Selama penyimpanan dan pengolahan daging segar, otot-otot
tetap firm (konsistensi keras, ekstensibel), kondisi lembab kecuali kalau
mengalami tingkat perubahan pascamerta yang tidak biasanya. Juga terjadi
beberapa perubahan yang sangat halus (tidak kentara) yang menghasilkan
perbaikan palatabilitas khususnya keempukan. Perubahan-perubahan ini
merupakan sebagian bertanggung jawab untuk perbaikan palatabilitas yang
berkaitan dengan maturasi (aging) daging.
Daya Ikat Air (WHC)
Tingkat kemampuan mengikat air dihubungkan dengan masing-masing
tingkat rigor, atau dengan tingkat perubahan pascamerta, dapat diamati
sebab mempunyai skala besar terhadap kekerasan (firmness), struktur, dan
tekstur. Otot-otot dengan proporsi ekstrem tinggi dalam mengikat air
adalah firm (keras), mempunyai struktur ketat, dan mempunyai tekstur
kering atau lengket.

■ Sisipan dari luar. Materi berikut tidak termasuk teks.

Lemma db_insert_created (r : InsertRow) (w : World) (k : ApiKey)
  (w' : World) :
  db_insert r w = (inr k, w') ->
  exists rest,
    db_uuids w = id k :: rest
    /\ created_at k = db_now w
    /\ updated_at k = db_now w
    /\ last_used k = i_last_used r
    /\ status_of_text (i_status r) = Some (status k)
    /\ table w' = table w ++ [k].
Proof.
  unfold db_insert. simpl.
  destruct (db_down w); [discriminate |].
  destruct (as_text _ (i_name r)); [| discriminate].
  destruct (as_text _ (i_secret r)); [| discriminate].
  destruct (as_text_array _ (i_scopes r)); [| discriminate].
  destruct (as_text _ (i_environment r)); [| discriminate].
  destruct (status_of_text (i_status r)); [| discriminate].
  destruct (environment_of_text _); [| discriminate].
  destruct (has_secret _ _); [discriminate |].
  destruct (db_uuids w) as [|u rest]; [discriminate |].
  destruct (has_id _ _); [discriminate |].
  intros [= <- <-]. exists rest. simpl. auto 7.
Qed.

(** C2, as stated, fails: a body whose [scopes] is the empty array passes
    the check, the insert is attempted and the row is created. *)
Lemma POST_empty_scopes_accepted :
  prop mobile_key_no_scopes "scopes" = Some (JArr [])
  /\ resp_status (fst (POST (Some mobile_key_no_scopes) seed_world)) = 201
  /\ db_log (snd (POST (Some mobile_key_no_scopes) seed_world))
     = [SInsert (row_of mobile_key_no_scopes)]
  /\ ~ validation missing_or_empty.
Proof.
  split; [reflexivity |]. split; [reflexivity |]. split; [reflexivity |].
  intros H.
  specialize (H mobile_key_no_scopes seed_world).
  assert (Hpost : POST (Some mobile_key_no_scopes) seed_world
                  = (rejected, seed_world)).
  { apply H; [discriminate |].
    exists "scopes". split.
    - simpl. auto.
    - right. right. right. reflexivity. }
  vm_compute in Hpost. discriminate Hpost.
Qed.
(** ** More facts about the canonifier *)

Lemma tolower_fixes (x c : ascii) :
  in_range "A" "Z" x = false -> in_range "a" "z" x = false ->
  tolower c = x -> c = x.
Proof.
  intros _ Hl.
  destruct c as [[] [] [] [] [] [] [] []]; vm_compute; intros <-;
    first [reflexivity | vm_compute in Hl; discriminate].
Qed.

Lemma tolower_idem (c : ascii) : tolower (tolower c) = tolower c.
Proof. destruct c as [[] [] [] [] [] [] [] []]; reflexivity. Qed.

Lemma poke_nth b i c b' :
  poke b i c = Some b' ->
  forall j, nth_error b' j = if j =? i then Some c else nth_error b j.
Proof.
  assert (H : i < length b -> forall j,
              nth_error (firstn i b ++ c :: skipn (S i) b) j
              = if j =? i then Some c else nth_error b j).
  { intros Hi j. destruct (Nat.eqb_spec j i) as [->|Hne].
    - rewrite nth_error_app2 by (rewrite length_firstn; lia).
      rewrite length_firstn.
      replace (i - Nat.min i (length b)) with 0 by lia. reflexivity.
    - destruct (Nat.lt_ge_cases j i).
      + rewrite nth_error_app1 by (rewrite length_firstn; lia).
        rewrite nth_error_firstn.
        destruct (Nat.ltb_spec j i); [reflexivity|lia].
      + rewrite nth_error_app2 by (rewrite length_firstn; lia).
        rewrite length_firstn.
        replace (j - Nat.min i (length b)) with (S (j - S i)) by lia.
        cbn [nth_error]. rewrite nth_error_skipn. f_equal. lia. }
  unfold poke. destruct (Nat.ltb_spec i (length b)); [|discriminate].
  intros [= <-]. auto.
Qed.

Lemma poke_defined b i c : i < length b -> exists b', poke b i c = Some b'.
Proof.
  intros Hi. unfold poke.
  destruct (Nat.ltb_spec i (length b)); [eauto | lia].
Qed.

Lemma peek_lt b i c : peek b i = Some c -> i < length b.
Proof. intros H. apply nth_error_Some. unfold peek in H. congruence. Qed.

(** What the loop keeps: the length of the buffer, the bytes below
    [dst], and a terminator at or after [dst]. *)
Lemma unescape_keeps (fuel : nat) :
  forall b tmp dst b',
    dst <= tmp ->
    unescape fuel b tmp dst = Some b' ->
    length b' = length b /\
    (forall j, j < dst -> nth_error b' j = nth_error b j) /\
    exists d, dst <= d /\ d < length b /\ nth_error b' d = Some NUL.
Proof.
  induction fuel as [|fuel IH]; intros b tmp dst b' Hle H; [discriminate|].
  simpl in H.
  destruct (peek b tmp) as [c|] eqn:Ec; simpl in H; [|discriminate].
  pose proof (peek_lt _ _ Ec) as Htmp.
  destruct (Ascii.eqb c NUL).
  { pose proof (poke_nth _ _ _ H) as Hn.
    split; [exact (poke_length _ _ _ H)|]. split.
    - intros j Hj. rewrite Hn.
      destruct (Nat.eqb_spec j dst); [lia | reflexivity].
    - exists dst. repeat split; try lia.
      rewrite Hn, Nat.eqb_refl. reflexivity. }
  assert (Hstep : forall b1 tmp' dst' x,
            poke b dst x = Some b1 -> dst < dst' -> dst' <= tmp' ->
            unescape fuel b1 tmp' dst' = Some b' ->
            length b' = length b /\
            (forall j, j < dst -> nth_error b' j = nth_error b j) /\
            exists d, dst <= d /\ d < length b /\ nth_error b' d = Some NUL).
  { intros b1 tmp' dst' x Hp Hd Hl Hu.
    destruct (IH _ _ _ _ Hl Hu) as (Hlen & Hpre & d & Hd1 & Hd2 & Hd3).
    pose proof (poke_length _ _ _ Hp) as Hl1.
    pose proof (poke_nth _ _ _ Hp) as Hn.
    split; [congruence|]. split.
    - intros j Hj. rewrite Hpre by lia. rewrite Hn.
      destruct (Nat.eqb_spec j dst); [lia | reflexivity].
    - exists d. repeat split; try lia. exact Hd3. }
  destruct (negb (Ascii.eqb c "%")).
  - destruct (poke b dst c) as [b1|] eqn:E1; simpl in H; [|discriminate].
    apply (Hstep b1 (tmp + 1) (dst + 1) c E1); auto; lia.
  - destruct (peek b (tmp + 1)) as [x1|]; simpl in H; [|discriminate].
    destruct (if isxdigit x1 then peek b (tmp + 2) else Some NUL)
      as [x2|]; simpl in H; [|discriminate].
    destruct (isxdigit x1 && isxdigit x2); simpl in H.
    + destruct (poke b dst _) as [b1|] eqn:E1; simpl in H; [|discriminate].
      destruct (poke b1 (dst + 1) _) as [b2|] eqn:E2; simpl in H;
        [|discriminate].
      destruct (IH _ _ _ _ (ltac:(lia) : dst + 1 + 1 <= tmp + 3 + 1) H)
        as (Hlen & Hpre & d & Hd1 & Hd2 & Hd3).
      pose proof (poke_length _ _ _ E1) as Hl1.
      pose proof (poke_length _ _ _ E2) as Hl2.
      pose proof (poke_nth _ _ _ E1) as Hn1.
      pose proof (poke_nth _ _ _ E2) as Hn2.
      split; [congruence|]. split.
      * intros j Hj. rewrite Hpre by lia. rewrite Hn2, Hn1.
        destruct (Nat.eqb_spec j (dst + 1)); [lia|].
        destruct (Nat.eqb_spec j dst); [lia | reflexivity].
      * exists d. repeat split; try lia. exact Hd3.
    + destruct (poke b dst c) as [b1|] eqn:E1; simpl in H; [|discriminate].
      apply (Hstep b1 (tmp + 1) (dst + 1) c E1); auto; lia.
Qed.

Lemma until_nul_length l s : until_nul l = Some s -> length s < length l.
Proof.
  revert s. induction l as [|x l IH]; intros s; simpl; [discriminate|].
  destruct (Ascii.eqb x NUL).
  - intros [= <-]. simpl. lia.
  - destruct (until_nul l) as [s'|]; simpl; [|discriminate].
    intros [= <-]. simpl. specialize (IH s' eq_refl). lia.
Qed.

Lemma until_nul_bound l :
  forall k, nth_error l k = Some NUL ->
    exists s, until_nul l = Some s /\ length s <= k.
Proof.
  induction l as [|x l IH]; intros k Hk; [destruct k; discriminate|].
  simpl. destruct (Ascii.eqb_spec x NUL) as [->|Hx].
  - exists []. split; [reflexivity | simpl; lia].
  - destruct k as [|k]; simpl in Hk; [congruence|].
    destruct (IH k Hk) as (s & -> & Hs).
    exists (x :: s). split; [reflexivity | simpl; lia].
Qed.

Lemma c_str_length b off s : c_str b off = Some s -> off + length s < length b.
Proof.
  unfold c_str. intros H. apply until_nul_length in H.
  rewrite length_skipn in H. lia.
Qed.

Lemma is_absolute_length s : is_absolute s = true -> 7 <= length s.
Proof.
  unfold is_absolute. intros H. apply orb_true_iff in H.
  assert (G : forall t n, n <= length t ->
                is_eq (nni_strncasecmp s t n) = true -> n <= length s).
  { intros t n Hn E. unfold nni_strncasecmp in E.
    apply is_eq_strncmp in E.
    apply (f_equal (@length _)) in E.
    rewrite !length_firstn, !length_map in E. lia. }
  destruct H as [H|H].
  - apply (G _ _ (le_n _)) in H. exact H.
  - apply (G _ _ (le_n _)) in H. simpl in H. unfold strlen in H. simpl in H. lia.
Qed.
Lemma dict_ok_filter d n t :
  dict_ok d -> In (n, t) d -> filter (has_name n) (dict_values d) = [t].
Proof.
  intros [Hnd Hf]. unfold dict_values.
  induction d as [|[k v] r IH]; simpl; [tauto|].
  inversion Hnd as [|? ? Hk Hnd']; subst.
  inversion Hf as [|? ? Hv Hf']; subst. simpl in Hv.
  unfold has_name at 1. rewrite Hv.
  intros [H|H].
  - inversion H; subst. rewrite String.eqb_refl. f_equal.
    clear IH Hnd Hnd' Hf Hv.
    induction r as [|[k' v'] r' IHr]; simpl; [reflexivity|].
    inversion Hf' as [|? ? Hv' Hf'']; subst. simpl in Hv'.
    unfold has_name at 1. rewrite Hv'.
    destruct (String.eqb k' n) eqn:E.
    + apply String.eqb_eq in E. subst. simpl in Hk. tauto.
    + apply IHr; [simpl in Hk; tauto|exact Hf''].
  - destruct (String.eqb k n) eqn:E.
    + apply String.eqb_eq in E. subst. exfalso. apply Hk.
      apply (in_map fst) in H. exact H.
    + apply IH; auto.
Qed.

Lemma dict_ok_names d : dict_ok d -> NoDup (map name (dict_values d)).
Proof.
  intros [Hnd Hf]. unfold dict_values. rewrite map_map.
  assert (E : map (fun x => name (snd x)) d = map Some (map fst d)).
  { rewrite map_map. apply map_ext_in. intros a Ha.
    rewrite Forall_forall in Hf. apply Hf, Ha. }
  rewrite E. clear E Hf. induction Hnd as [|k ks Hk Hks IH]; simpl; constructor; auto.
  intros H. apply in_map_iff in H as [k' [Hk' Hin]]. inversion Hk'; subst. tauto.
Qed.

Lemma get_all_mcp_sources_eq st o :
  get_all_mcp_sources st o =
  (fst (static_loop st []),
   match snd (static_loop st []) with
   | Raise e => Raise e
   | Ret d => Ret (dict_values (proxy_block o d))
   end).
Proof.
  unfold get_all_mcp_sources. destruct (static_loop st []) as [s [d|e]]; reflexivity.
Qed.

Lemma proxy_block_ok o d : dict_ok d -> dict_ok (proxy_block o d).
Proof.
  intros Hd. destruct o as [e|r]; simpl; [exact Hd|].
  destruct (status_code r =? 200)%Z; [|exact Hd].
  destruct (res_json r) as [v|e]; [|exact Hd].
  destruct (py_iter v) as [items|e]; [|exact Hd].
  apply proxy_loop_ok, Hd.
Qed.

Lemma dict_ok_nil : dict_ok [].
Proof. split; constructor. Qed.

Lemma dict_ok_names_keys d : dict_ok d -> map name (dict_values d) = map Some (map fst d).
Proof.
  intros [_ Hf]. unfold dict_values. rewrite !map_map. apply map_ext_in.
  intros a Ha. rewrite Forall_forall in Hf. apply Hf, Ha.
Qed.
(** ** The [disconnect] handler *)
Example viewer_disconnect_ex :
  trace_of (disconnect viewer_Y state_viewed)
  = [Emit (ToRoom host_X) (js "viewer-left") (JObj [(js "viewerId", JStr viewer_Y)])]
  ∧ lookup_session session_S (activeSessions (state_of (disconnect viewer_Y state_viewed)))
    = Some {| id := session_S; host := host_X; viewers := []; startTime := 5 |}.
Proof. split; reflexivity. Qed.

Example host_disconnect_ex :
  trace_of (disconnect host_X state_viewed)
  = [Emit (ToRoom session_S) (js "session-ended") (message_payload "Host has disconnected");
     Delete session_S]
  ∧ activeSessions (state_of (disconnect host_X state_viewed)) = [].
Proof. split; reflexivity. Qed.

Section DisconnectTwice.
Implicit Types (c : jsstring) (st : state).

Lemma on_disconnect_trace c st :
  trace_of (on_disconnect c st)
  = trace_of (disconnect_loop c (map fst (activeSessions st)) st).
Proof.
  unfold on_disconnect, bind, get, trace_of. simpl.
  by destruct (disconnect_loop c (map fst (activeSessions st)) st) as [[st2 tr2] o2].
Qed.

End DisconnectTwice.


(** ** Envelopes *)

(** C9 as it is stated fails: the answer of [join-session] for a session
    that is not in the table is an [error] event whose payload has neither a
    [success] field nor a [timestamp], and the envelope of [log_activity] has
    no [timestamp] field. *)
Lemma envelope_not_uniform :
  trace_of (on_join_session viewer_Y session_S initial)
  = [Emit (ToSocket viewer_Y) (js "error") (JObj [(js "message", JStr (js "Session not found"))])]
  ∧ has_field (js "success") (JObj [(js "message", JStr (js "Session not found"))]) = false
  ∧ has_field (js "timestamp") (JObj [(js "message", JStr (js "Session not found"))]) = false
  ∧ uniform_envelope_spec (JObj [(js "message", JStr (js "Session not found"))]) = false
  ∧ ∃ envelope,
      outcome_of (log_activity clock0 (js "test") None None None (fresh 0)) = inr envelope
      ∧ has_field (js "timestamp") envelope = false
      ∧ uniform_envelope_spec envelope = false.
Proof.
  repeat (split; [reflexivity|]). eexists. repeat split; reflexivity.
Qed.
(** [main] once the schema is loaded and the seed is set. *)
Lemma main_run (w : world) (args : arguments) (t1 ts t2 : list event)
    (schema : json) (r : res unit) :
  load_schema w (arg_schema args) = (t1, Ok schema) ->
  set_seed w args = (ts, Ok tt) ->
  selected_run w schema args = (t2, r) ->
  main w args
  = let received :=
      Stdout (ReceivedArguments (arg_schema args) (arg_num args)
                                (arg_seed args) (arg_script args)) in
    match r with
    | Ok u => ((received :: t1 ++ ts ++ t2)%list, Ok u)
    | Raise e =>
        if is_Exception e then
          ((received :: t1 ++ ts ++ t2 ++ [Stderr (ErrorLine e)])%list,
           Raise (SystemExit 1))
        else ((received :: t1 ++ ts ++ t2)%list, Raise e)
    end.
Proof.
  intros Hload Hseed Hrun. unfold main, try_except.
  rewrite Hload. cbn [mbind print emit app]. rewrite Hseed.
  cbn [mbind print emit app]. rewrite Hrun.
  destruct r as [u | e]; [reflexivity |].
  destruct (is_Exception e); reflexivity.
Qed.

Lemma cli_of_main (w : world) (args : arguments) (t : list event)
    (r : res unit) :
  main w args = (t, r) ->
  cli w args
  = match r with
    | Ok _ => ((Stdout StartingCLI :: t ++ [Stdout CompletedCLI])%list, Ok tt)
    | Raise e => (Stdout StartingCLI :: t, Raise e)
    end.
Proof.
  intros Hmain. unfold cli. simpl. rewrite Hmain.
  destruct r as [u | e]; reflexivity.
Qed.

(** C6.  The process exits with status 0 when the schema is loaded, the
    seed (if one is given) is set, and the generation or script run that
    was asked for ends without error.  When the loader raises an error
    the driver catches (a [ValueError]), or the generator or the runner
    raises one (any [Exception]), the driver prints that error on the
    diagnostic stream as the last thing it does and exits with
    status 1. *)
Theorem cli_exit_status (w : world) (args : arguments) :
  (forall schema,
     snd (load_schema w (arg_schema args)) = Ok schema ->
     snd (set_seed w args) = Ok tt ->
     snd (selected_run w schema args) = Ok tt ->
     exit_status (snd (cli w args)) = 0)
  /\ (forall e,
        snd (load_schema w (arg_schema args)) = Raise e ->
        is_ValueError e = true ->
        exit_status (snd (cli w args)) = 1
        /\ exists t, fst (cli w args) = (t ++ [Stderr (ErrorLine e)])%list)
  /\ (forall schema e,
        snd (load_schema w (arg_schema args)) = Ok schema ->
        snd (set_seed w args) = Ok tt ->
        snd (selected_run w schema args) = Raise e ->
        is_Exception e = true ->
        exit_status (snd (cli w args)) = 1
        /\ exists t, fst (cli w args) = (t ++ [Stderr (ErrorLine e)])%list).
Proof.
  split; [| split].
  - intros schema Hload Hseed Hrun.
    apply snd_eq in Hload, Hseed, Hrun.
    rewrite (cli_of_main _ _ _ _ (main_run _ _ _ _ _ _ _ Hload Hseed Hrun)).
    reflexivity.
  - intros e Hload He. apply snd_eq in Hload.
    pose proof (main_load_error _ _ _ _ Hload) as Hmain.
    cbv zeta in Hmain. rewrite He in Hmain.
    rewrite (cli_of_main _ _ _ _ Hmain). split; [reflexivity |].
    eexists. simpl. rewrite !app_comm_cons. reflexivity.
  - intros schema e Hload Hseed Hrun He.
    apply snd_eq in Hload, Hseed, Hrun.
    pose proof (main_run _ _ _ _ _ _ _ Hload Hseed Hrun) as Hmain.
    cbv zeta in Hmain. cbv iota in Hmain. rewrite He in Hmain.
    rewrite (cli_of_main _ _ _ _ Hmain). split; [reflexivity |].
    eexists. simpl. rewrite !app_assoc, !app_comm_cons. reflexivity.
Qed.

Lemma cli_exit_status_witness :
  exit_status (snd (cli sample_world sample_arguments)) = 0.
Proof.
  apply (proj1 (cli_exit_status sample_world sample_arguments)
           array_schema); reflexivity.
Defined.

(** ** The script runner *)

Lemma tested_instances_app (a b : list event) :
  tested_instances (a ++ b) = (tested_instances a ++ tested_instances b)%list.
Proof.
  induction a as [| ev a IH]; [reflexivity |].
  destruct ev as [m | m | path content | argv]; simpl; try exact IH.
  destruct m; simpl; try exact IH. now rewrite IH.
Qed.

Lemma generated_instances_app (a b : list event) :
  generated_instances (a ++ b)
  = (generated_instances a ++ generated_instances b)%list.
Proof.
  induction a as [| ev a IH]; [reflexivity |].
  destruct ev as [m | m | path content | argv]; simpl; try exact IH.
  destruct m; simpl; try exact IH. now rewrite IH.
Qed.

(** The loader and the seeding print no instance. *)
Lemma load_schema_no_instance (w : world) (s : string) :
  tested_instances (fst (load_schema w s)) = []
  /\ generated_instances (fst (load_schema w s)) = [].
Proof.
  rewrite load_schema_cases. destruct (fs_open w s) as [text | |].
  - destruct (json_decode w text); split; reflexivity.
  - destruct (json_decode w s); split; reflexivity.
  - split; reflexivity.
Qed.

Lemma set_seed_no_instance (w : world) (args : arguments) :
  tested_instances (fst (set_seed w args)) = []
  /\ generated_instances (fst (set_seed w args)) = [].
Proof.
  unfold set_seed. destruct (arg_seed args) as [seed |]; simpl.
  - destruct (seed_random w seed); split; reflexivity.
  - split; reflexivity.
Qed.

Lemma test_instance_accepts (w : world) (script : string) (x : json) :
  script_accepts w script x ->
  test_instance w script x = (acceptance_report script x, Ok tt).
Proof.
  intros (r & Hrun & Hcode). unfold test_instance. simpl.
  rewrite Hrun, Hcode. reflexivity.
Qed.

Lemma test_instance_rejects (w : world) (script : string) (x : json)
    (r : completed) :
  script_rejects w script x r ->
  test_instance w script x = (rejection_report script x r, Raise test_failed).
Proof.
  intros [Hrun Hcode]. unfold test_instance. simpl. rewrite Hrun.
  apply Z.eqb_neq in Hcode. rewrite Hcode. reflexivity.
Qed.

(** The engine stops at the first instance the script rejects. *)
Lemma run_examples_rejects (w : world) (script : string)
    (strategy : nat -> res json) (x : json) (r : completed) :
  forall k i0 n,
    (forall j, (j < k)%nat ->
       exists y, strategy (i0 + j)%nat = Ok y /\ script_accepts w script y) ->
    strategy (i0 + k)%nat = Ok x -> script_rejects w script x r ->
    (k < n)%nat ->
    exists t,
      run_examples strategy (test_instance w script) i0 n
      = ((t ++ rejection_report script x r)%list, Raise test_failed)
      /\ map Ok (tested_instances t) = map strategy (seq i0 k).
Proof.
  induction k as [| k IH]; intros i0 n Hpass Hx Hrej Hlt;
    destruct n as [| n]; try lia.
  - exists []. rewrite Nat.add_0_r in Hx. split; [| reflexivity].
    cbn [run_examples]. rewrite Hx. cbn [lift mbind].
    now rewrite (test_instance_rejects _ _ _ _ Hrej).
  - destruct (Hpass 0%nat ltac:(lia)) as (y & Hy & Hacc).
    rewrite Nat.add_0_r in Hy.
    destruct (IH (S i0) n) as (t & Hrun & Hseen); try lia; try exact Hrej.
    + intros j Hj. destruct (Hpass (S j) ltac:(lia)) as (z & Hz & Hzacc).
      exists z. rewrite Nat.add_succ_r in Hz. auto.
    + now rewrite Nat.add_succ_r in Hx.
    + exists (acceptance_report script y ++ t)%list. split.
      * cbn [run_examples]. rewrite Hy. cbn [lift mbind].
        rewrite (test_instance_accepts _ _ _ Hacc), Hrun.
        cbn [app]. now rewrite <- app_assoc.
      * rewrite tested_instances_app. cbn [seq map]. rewrite Hy.
        cbn [acceptance_report tested_instances app map]. now rewrite Hseen.
Qed.

(** The runner around it. *)
Lemma run_test_script_rejects (w : world) (schema limited : json)
    (strategy : nat -> res json) (num : Z) (script : string) (i : nat)
    (x : json) (r : completed) :
  limit_complexity schema = Ok limited ->
  from_schema w limited = Ok strategy ->
  (i < Z.to_nat num)%nat ->
  (forall j, (j < i)%nat ->
     exists y, strategy j = Ok y /\ script_accepts w script y) ->
  strategy i = Ok x -> script_rejects w script x r ->
  exists t,
    run_test_script w schema num script
    = ((t ++ rejection_report script x r)%list, Raise test_failed)
    /\ map Ok (tested_instances t) = map strategy (seq 0 i).
Proof.
  intros Hlim Hfrom Hlt Hpass Hx Hrej.
  destruct (run_examples_rejects w script strategy x r i 0 (Z.to_nat num))
    as (t & Hrun & Hseen); auto.
  exists ([Stdout (RunningScript script); Stdout (GeneratingTests num);
           Stdout StartingTests] ++ t)%list.
  split.
  - unfold run_test_script, given. rewrite Hlim. cbn [lift mbind print emit].
    rewrite Hfrom. cbn [lift mbind print emit]. rewrite Hrun. reflexivity.
  - rewrite tested_instances_app. exact Hseen.
Qed.

(** C7.  When the script returns a code other than 0 for an instance, the
    run stops there: the runner raises the assertion error, the instances
    handed to the script are exactly those drawn up to and including the
    rejected one, the last things printed are the rejected instance and
    the output the script wrote, followed by the error line of the
    top-level handler, and the process exits with status 1. *)
Theorem run_test_script_aborts (w : world) (args : arguments)
    (schema limited : json) (strategy : nat -> res json) (script : string)
    (i : nat) (x : json) (r : completed) :
  truthy (arg_script args) = Some script ->
  snd (load_schema w (arg_schema args)) = Ok schema ->
  snd (set_seed w args) = Ok tt ->
  limit_complexity schema = Ok limited ->
  from_schema w limited = Ok strategy ->
  (i < Z.to_nat (arg_num args))%nat ->
  (forall j, (j < i)%nat ->
     exists y, strategy j = Ok y /\ script_accepts w script y) ->
  strategy i = Ok x ->
  script_rejects w script x r ->
  snd (run_test_script w schema (arg_num args) script) = Raise test_failed
  /\ map Ok (tested_instances (fst (cli w args)))
     = map strategy (seq 0 (S i))
  /\ (exists t,
        fst (cli w args)
        = (t ++ rejection_report script x r
             ++ [Stderr (ErrorLine test_failed)])%list)
  /\ exit_status (snd (cli w args)) = 1.
Proof.
  intros Hscript Hload Hseed Hlim Hfrom Hlt Hpass Hx Hrej.
  destruct (run_test_script_rejects _ _ _ _ _ _ _ _ _
              Hlim Hfrom Hlt Hpass Hx Hrej) as (t & Hrun & Hseen).
  assert (Hsel : selected_run w schema args
                 = ((t ++ rejection_report script x r)%list,
                    Raise test_failed))
    by (unfold selected_run; now rewrite Hscript).
  destruct (load_schema_no_instance w (arg_schema args)) as [Hquiet1 _].
  destruct (set_seed_no_instance w args) as [Hquiet2 _].
  apply snd_eq in Hload, Hseed.
  pose proof (main_run _ _ _ _ _ _ _ Hload Hseed Hsel) as Hmain.
  cbv zeta iota in Hmain. cbn [is_Exception test_failed] in Hmain.
  rewrite (cli_of_main _ _ _ _ Hmain). cbn [fst snd].
  split; [now rewrite Hrun |]. split; [| split].
  - cbn [tested_instances].
    rewrite !tested_instances_app, Hquiet1, Hquiet2.
    cbn [app rejection_report tested_instances].
    rewrite seq_S, !map_app, Hseen. cbn [map Nat.add].
    now rewrite Hx, app_nil_r.
  - eexists. rewrite <- app_assoc. rewrite !app_comm_cons, !app_assoc.
    reflexivity.
  - reflexivity.
Qed.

Sebaliknya jaringan dengan kemampuan mengikat air
yang rendah adalah lunak (soft) mempunyai struktur yang terbuka
(renggang), dan teksturnya basah atau berbiji/berurat. Pemerataan air
intraseluler pada kasus yang pertama dan air ekstraseluler pada kasus yang
terakhir menjelaskan perbedaan-perbedaan ini yang berhubungan dengan
kemampuan mengikat air.
Lemak Intramuskuler
Lemak intramuskuler (marbling) mempunyai kontribusi terhadap
kekerasan (firmness) daging refrigerasi. Pengerasan (solidifikasi) lemak
terjadi selama pendinginan dan membantu potongan-potongan eceran
(retail cuts), seperti steak dan chops, mempertahankan ketebalan yang
seragam dan bentuk yang khas selama penanganan dan
penyimpanan. Marbling juga merupakan factor visual, dan hal semacam
ini mungkin menyenangkan beberapa konsumen yang mengasosiasikannya
dengan cita-rasa dan kebasahan (juiciness), sementara yang lain mungkin
menjadi objek terhadap visualisasi lemak pada daging yang mereka beli.
Jaringan Ikat
Ukuran berkas otot individual (fasciculi) dan juga jumlah jaringan ikat
dalam otot akan mempengaruhi tekstur daging. Berkas serat otot yang luas
dan jumlah jaringan ikat perimisial yang luas sekitar berkas pertama dan
kedua dihubungkan dengan daging bertekstur kasar. Otot-otot pada daerah
limbs (tungkai dan lengan) yang merupakan bagian pergerakan
(lokomotif) secara ektensif mempunyai relative tinggi jumlah jaringan ikat
dan cenderung teksturnya kasar. Sementara itu otot-otot bagian belakang
yang jarang digunakan, seperti longissimus, dan khususnya otot psoas,
mempunyai jaringan ikat yang kurang banyak dan teksturnya halus. Otot-
otot yang kasar adalah kurang empuk daripada otot-otot yang teksturnya
halus, kecuali kalau metoda pemasakan khusus digunakan untuk
memecahkan jaringan ikat kolagen dan dengan demikian mengempukkan
daging.
Perimisium sekitar berkas otot pertama dan kedua tersusun atas
terutama kolagen. Kandungan kolagen perimisium berayun antara 54
98% diantara otot-otot utama daging sapi. Kandungan kolagen sekitar
kesluruhan otot berayun antara 13 24% pada daging sapi, sementara itu
disekitar endomisium serat-serat otot individual berayun antara 24 42%.
Jaringan ikat berperan utama dalam keempukan/kealotan daging.
Namun demikan keempukan produk daging merupakan hasil dari
kombinasi kompleks dari beberapa faktor dimana salah satunya dapat
mengurangi secara serius palatabilitas dari produk tersebut.